Few people seem to realize slot power is basically useless if a card has an onboard power connector. That's because a video card has only one major power drawing component - the GPU core. GPU VRMs cannot be designed so that they would draw current from two sources as load balancing between the sources (slot+plug) would be impossible.
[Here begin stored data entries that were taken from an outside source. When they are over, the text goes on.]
(** * The gleam worker agent: gRPC handlers and the MergeTo instruction

    A shallow embedding of
    - [distributed/agent/agent_grpc_server.go]: [SendFileResource],
      [Execute], [executeCommand], the two output pumps, [streamPulse],
      [sendExitStats], [plusAllocated] and [minusAllocated];
    - the [instruction] package's [DoMergeTo].

    Sequential handlers are state-passing functions over an explicit world.
    The execution supervisor and its goroutines are a small-step machine
    driven by a schedule: every element of the schedule names the goroutine
    that moves and the answer the operating system or the transport gives. *)

From Stdlib Require Import ZArith List Lia Bool DecimalString.
From stdpp Require Import base option list strings gmap.

Import ListNotations.

(** ** Go values shared by all handlers *)

(** A Go [error].  [io.EOF] is the one sentinel the code compares against;
    [Errorf] is the value built by [fmt.Errorf(format, cause)]; every other
    error comes from the operating system, the transport, the context or a
    library, and is kept as its text.  The Go [nil] error is [None] in
    [option error]. *)
Inductive error : Type :=
| io_EOF
| Err (msg : string)
| Errorf (format : string) (cause : error).

(** [err == io.EOF] *)
Definition is_EOF (e : error) : bool :=
  match e with
  | io_EOF => true
  | _ => false
  end.

Definition bytes : Type := list Byte.byte.

(** ** The MergeTo instruction *)

Module MergeTo.

(** One length-delimited message, as [util.ReadMessage] returns it. *)
Definition message : Type := bytes.

(** An [io.Reader] as [DoMergeTo] observes it through [util.ReadMessage]:
    the messages that successive calls return with a nil error, then the
    first non-nil error ([io.EOF] at a regular end).  [DoMergeTo] never
    reads a reader again once it has returned an error. *)
Record Reader : Type := mkReader {
  pending : list message;
  closing : error
}.

(** The [io.Writer] behind [util.WriteMessage]: the messages accepted so
    far, and the answers to the coming calls ([Some e] makes that call
    fail with [e]; past the end of the script every call succeeds). *)
Record Writer : Type := mkWriter {
  written : list message;
  faults : list (option error)
}.

(** [util.WriteMessage(writer, x)] *)
Definition WriteMessage (w : Writer) (x : message) : option error * Writer :=
  match faults w with
  | Some e :: rest => (Some e, mkWriter (written w) rest)
  | None :: rest => (None, mkWriter (written w ++ [x]) rest)
  | [] => (None, mkWriter (written w ++ [x]) [])
  end.

(** How the inner loop over one reader ends. *)
Inductive loop_exit : Type :=
| ReadStopped (err : error)   (* [err != nil] after a ReadMessage *)
| WriteStopped (err : error). (* the [return err] inside the loop *)

(** Lines 51-57: [x, err := ReadMessage(reader); for err == nil { ... }]. *)
Fixpoint forward (xs : list message) (last : error) (w : Writer)
  : loop_exit * Writer :=
  match xs with
  | [] => (ReadStopped last, w)
  | x :: xs' =>
      match WriteMessage w x with
      | (Some e, w') => (WriteStopped e, w')
      | (None, w') => forward xs' last w'
      end
  end.
(** ** The routes of the groups router *)

(** X9.  Two routes of the groups router are never reached.  GET /my and
    GET /invitations are declared after GET /:groupId, which matches
    every one-segment path first: no request is dispatched to their
    handlers, and the paths /my and /invitations are answered by the
    group-details handler with "my", respectively "invitations", as the
    group id.  Every other route of the router is reached by some
    request. *)
Theorem my_groups_routes_shadowed :
  (forall (m : Method) (path : list string) (h : GroupRoute) (params : list (string * string)),
     dispatch groupsRouter m path = Some (h, params) ->
     h <> RouteMy /\ h <> RouteInvitations) /\
  dispatch groupsRouter GET ["my"%string] = Some (RouteDetails, [("groupId", "my")]%string) /\
  dispatch groupsRouter GET ["invitations"%string]
    = Some (RouteDetails, [("groupId", "invitations")]%string) /\
  (forall h : GroupRoute,
     h <> RouteMy -> h <> RouteInvitations ->
     exists m path params, dispatch groupsRouter m path = Some (h, params)).
Proof.
  split; [|split; [reflexivity|split; [reflexivity|]]].
  - intros m path h params.
    assert (Hstep : forall (pattern : list Segment) (m' : Method) (h' : GroupRoute)
                           (rest : Router GroupRoute),
              (sameMethod m' m = true -> h' <> RouteMy /\ h' <> RouteInvitations) ->
              (dispatch rest m path = Some (h, params) ->
               h <> RouteMy /\ h <> RouteInvitations) ->
              dispatch ((m', pattern, h') :: rest) m path = Some (h, params) ->
              h <> RouteMy /\ h <> RouteInvitations).
    { intros pattern m' h' rest Hh Hrest. cbn [dispatch].
      destruct (sameMethod m' m); [|exact Hrest].
      destruct (matchPath pattern path); [|exact Hrest].
      intro H. injection H as <- _. now apply Hh. }
    unfold groupsRouter.
    destruct m;
      try (repeat (apply Hstep;
                   [cbn [sameMethod]; try discriminate; intros _; split; discriminate|]);
           cbn [dispatch]; discriminate).
    do 7 (apply Hstep; [cbn [sameMethod]; try discriminate; intros _; split; discriminate|]).
    (* GET /:groupId takes every one-segment path *)
    destruct path as [|seg [|seg' rest]].
    + cbn. discriminate.
    + cbn [dispatch sameMethod matchPath].
      destruct (String.eqb seg "") eqn:Eseg.
      * apply String.eqb_eq in Eseg. subst seg. cbn. discriminate.
      * intro H. injection H as <- _. split; discriminate.
    + repeat (cbn [dispatch sameMethod matchPath];
              match goal with
              | |- context [if String.eqb ?a ?b then _ else _] => destruct (String.eqb a b)
              end);
        cbn [dispatch sameMethod matchPath]; discriminate.
  - intros h. destruct h; intros H1 H2; try contradiction.
    + exists POST, ["create"%string]. eexists. reflexivity.
    + exists POST, ["7"; "invite"]%string. eexists. reflexivity.
    + exists POST, ["7"; "respond"]%string. eexists. reflexivity.
    + exists GET, ["search-users"%string]. eexists. reflexivity.
    + exists POST, ["7"; "assign-coach"]%string. eexists. reflexivity.
    + exists POST, ["7"; "upload-video"]%string. eexists. reflexivity.
    + exists GET, ["all"%string]. eexists. reflexivity.
    + exists GET, ["7"%string]. eexists. reflexivity.
    + exists POST, ["7"; "remove-member"]%string. eexists. reflexivity.
    + exists POST, ["7"; "leave"]%string. eexists. reflexivity.
    + exists POST, ["7"; "remove-coach"]%string. eexists. reflexivity.
    + exists DELETE, ["7"%string]. eexists. reflexivity.
    + exists POST, ["7"; "join"]%string. eexists. reflexivity.
    + exists DELETE, ["7"; "video"; "9"]%string. eexists. reflexivity.
Qed.
(** * The PubMed notebook ([biosearch_scraper.ipynb]) as a shallow embedding

    The notebook defines [search_articles] and [article_details] on top of
    [Bio.Entrez].  Both are short Python functions working on dynamically
    typed values and talking to a remote service.  The embedding has three
    layers:

    - [pyval]: the Python values the two functions handle, with the
      dynamic operations the code applies to them (subscript, [dict.get],
      iteration, [str.join], [str()] / f-string rendering), each raising the
      exception Python raises;
    - [prog]: a program that calls [Entrez.esearch], [Entrez.esummary] and
      [Entrez.read]; [run] executes it against a service, which is any state
      machine answering those calls (or raising);
    - the two functions themselves, statement by statement.

    The table join of the statistics example is not part of the sources at
    hand; it is modelled separately in [Module Tabulator]. *)

From Stdlib Require Import ZArith Lia Ascii String.
From stdpp Require Import base list strings gmap pretty.

#[local] Set Warnings "-register-all".


(** ** Python values *)

(** Dict keys are strings (the only keys the notebook and the parsed Entrez
    records use); a dict is kept as an association list in insertion order,
    as Python dicts are.  A character of a [string] stands for a code point
    below 256. *)
Inductive pyval : Type :=
| PNone
| PBool (b : bool)
| PInt (n : Z)
| PStr (s : string)
| PList (items : list pyval)
| PTuple (items : list pyval)
| PDict (entries : list (string * pyval)).

Abbreviation pydict := (list (string * pyval)).

(** The exceptions in play, by Python class.  [LibraryError cls] is an
    exception raised inside a [Bio.Entrez] call (urllib's [HTTPError], the
    parser's [CorruptedXMLError], ...), named by its class. *)
Inductive exn : Type :=
| KeyError (key : string)
| TypeError
| AttributeError
| LibraryError (cls : string).

Definition exn_class (e : exn) : string :=
  match e with
  | KeyError _ => "KeyError"
  | TypeError => "TypeError"
  | AttributeError => "AttributeError"
  | LibraryError cls => cls
  end.

Inductive result (A : Type) : Type :=
| Ok (a : A)
| Raise (e : exn).
Arguments Ok {A} a.
Arguments Raise {A} e.

Definition result_bind {A B} (f : A → result B) (r : result A) : result B :=
  match r with
  | Ok a => f a
  | Raise e => Raise e
  end.

#[global] Instance result_ret : MRet result := @Ok.
#[global] Instance result_mbind : MBind result := @result_bind.

(** ** Dictionaries *)

Fixpoint dict_lookup (key : string) (d : pydict) : option pyval :=
  match d with
  | [] => None
  | (k, v) :: d' => if decide (k = key) then Some v else dict_lookup key d'
  end.

Definition dict_keys (d : pydict) : list string := d.*1.

(** ** Dynamic operations *)

(** [obj[key]] with a string key. *)
Definition getitem (obj : pyval) (key : string) : result pyval :=
  match obj with
  | PDict d =>
      match dict_lookup key d with
      | Some v => Ok v
      | None => Raise (KeyError key)
      end
  | _ => Raise TypeError
  end.

(** [obj.get(key, default)]: only dicts have the method. *)
Definition get (obj : pyval) (key : string) (default : pyval) : result pyval :=
  match obj with
  | PDict d =>
      match dict_lookup key d with
      | Some v => Ok v
      | None => Ok default
      end
  | _ => Raise AttributeError
  end.

Fixpoint chars (s : string) : list string :=
  match s with
  | EmptyString => []
  | String c s' => String c EmptyString :: chars s'
  end.

(** What a [for] loop (or [str.join]) sees when it iterates over a value. *)
Definition iter (obj : pyval) : result (list pyval) :=
  match obj with
  | PList items | PTuple items => Ok items
  | PStr s => Ok (PStr <$> chars s)
  | PDict d => Ok (PStr <$> dict_keys d)
  | PNone | PBool _ | PInt _ => Raise TypeError
  end.

Fixpoint all_str (items : list pyval) : result (list string) :=
  match items with
  | [] => Ok []
  | PStr s :: items' => ss ← all_str items'; Ok (s :: ss)
  | _ :: _ => Raise TypeError
  end.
And here's a quote from official PCIe power spec:
PCI-SIG PCIe 2.0 specification sheetA 300W Graphics add-in card can receive power by the following methods:

- 75W from x16 PCIe connector plus 150W from a 2x4 connector
plus 75W from a 2x3 connector.
- 75W from x16 PCIe connector plus 75W from a first 2x3
connector, plus 75W from a second 2x3 connector, plus 75W
from a third 2x3 connector. Note that this is not the preferred
approach.
Posted on Reply
#53
inferKNOX
FordGT90ConceptIntel was involved in its creation/standardization (still on the PCI-SIG board). It was also first introduced by Intel.
Ah, I see.:slap:
FordGT90ConceptFYI, it is SATA 6 GB/s, not SATA III (SATA II is the group that set the specifications for SATA 3 GB/s). SAS already has some controllers that are 6 GB/s capable so it is pretty close to hitting mainstream, me thinks.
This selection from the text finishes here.